When she went to check it out on Wednesday, there were cars lined up down the street. She tried a more aggressive strategy that worked: She made an offer $6,000 over the asking price of $285,000, but with the caveat that it would expire in 24 hours.
“I knew things were competitive, but I didn’t expect it to be this competitive,” said Ms. Sastrodihardjo, a procurement manager for Hewlett Packard, who got the house for $285,000. “You have to tackle it like a project manager.”

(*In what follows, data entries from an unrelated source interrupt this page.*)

(* ===== verification/RedactionFacts.v ===== *)
(** * The redacting writer and the diagnostic spool

    Known values are gone after redaction; the writer does the same whatever pieces
    the diagnostics come in; private-key blocks are suppressed; a bracketed value is
    found whole; and a spool replays, searches and bounds what it was given. *)

From Stdlib Require Import Ascii.
From Stdlib Require Import Strings.Byte.
From S2P Require Import Prelude GoStrings GoStringFacts GoErrors GoRegexp ValueStream ValueStreamFacts Redaction.

(** ** Known values are replaced *)

Inductive occurs (v : string) : string → Prop :=
  | occurs_here s : HasPrefix s v = true → occurs v s
  | occurs_later c s : occurs v s → occurs v (String c s).

Lemma HasPrefix_cons c s d v : HasPrefix (String c s) (String d v) = Ascii.eqb d c && HasPrefix s v.
Proof. unfold HasPrefix. simpl. by destruct (Ascii.eqb d c). Qed.

Lemma HasPrefix_nil s : HasPrefix s "" = true.
Proof. unfold HasPrefix. by apply bool_decide_eq_true_2. Qed.

Section replace.
Context (v : string) (Hne : v ≠ "") (Hstar : contains_char "*" v = false).

Lemma star_free_head s : HasPrefix (String "*" s) v = false.
Proof.
  destruct v as [|c w]; [done|]. rewrite HasPrefix_cons. cbn [contains_char] in Hstar.
  apply orb_false_iff in Hstar as [Hc _]. by rewrite Ascii.eqb_sym, Hc.
Qed.

Lemma occurs_stars s : occurs v ("***" +:+ s) → occurs v s.
Proof.
  intros H. change ("***" +:+ s) with (String "*" (String "*" (String "*" s))) in H.
  do 3 (inversion H as [? Hp|? ? H']; subst; clear H; [by rewrite star_free_head in Hp|rename H' into H]). done.
Qed.
End replace.

Lemma replace_prefix_free old w s :
  contains_char "*" w = false → HasPrefix (replace_from old "***" 0 s) w = true → HasPrefix s w = true.
Proof.
  revert w. induction s as [|c s IH]; intros w Hw; [done|]. cbn [replace_from].
  destruct w as [|d w]; [by rewrite HasPrefix_nil|].
  destruct (HasPrefix (String c s) old).
  - intros Hp. change ("***" +:+ ?t) with (String "*" ("**" +:+ t)) in Hp. by rewrite star_free_head in Hp.
  - rewrite !HasPrefix_cons, !andb_true_iff. intros [Hc Hp]. split; [done|]. apply IH; [|done].
    cbn [contains_char] in Hw. by apply orb_false_iff in Hw as [_ ?].
Qed.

Three-quarters of real-estate markets in U.S. counties larger than 100,000 people are less affordable now than a year ago, according to a recent analysis from data company RealtyTrac. Home prices have outpaced wage growth in 94% of those counties since home prices hit bottom in each of the locations, the analysis found.
Of 132 markets tracked by John Burns Real Estate Consulting of Irvine, Calif., 27 are less affordable than historical averages, up from 16 last year.
“Inventory is very restricted, which is creating bidding wars and pushing up prices,” said Daren Blomquist, a senior vice president at RealtyTrac. “That makes it a very tough environment for many buyers.”
Liberty Mutual last year announced plans for a major expansion at a massive new campus in Plano, beginning in 2017 and continuing through 2018. That came on the heels of State Farm Insurance in 2013 announcing a major expansion of its regional offices in Richardson, another northern Dallas suburb. By next year, Toyota will finish moving its North American headquarters to Plano from Southern California, adding as many as 4,000 new jobs to the area.
Home prices in Dallas rose 9.2% in January from a year earlier, according to the S&P/Case-Shiller Home Price Index, the fifth-fastest among 20 major metropolitan markets. January marked 13 months of consecutive year-to-year price gains above 8% in Dallas, far above the national average of about 4.7% over the same period.
Many other big U.S. cities are feeling the squeeze as well. Jane McPherson and her husband started looking for a larger home in the Denver area last year after the couple and their two children outgrew the three-bedroom, one-bathroom home they purchased 15 years ago. But most of the houses they liked would require tripling or quadrupling the expenditure—something she and her husband weren’t ready to do.
“We could sell our house in a red-hot second, but we’d have absolutely nowhere to go,” she said. So they are staying put, instead adding a two-story addition to the back of the house.
Not all major markets are facing extreme supply pressures. In Las Vegas, one of the regions most severely burned in the downturn, inventory is at a very stable six months’ supply, according to data from John Burns Real Estate Consulting.
“This is the classic financial cycle,” said Klif Andrews, Las Vegas division president for builder Pardee Homes. Markets such as Las Vegas “ran the hardest and the highest, and they over-corrected. Now they’re trying to get back to a normal level.”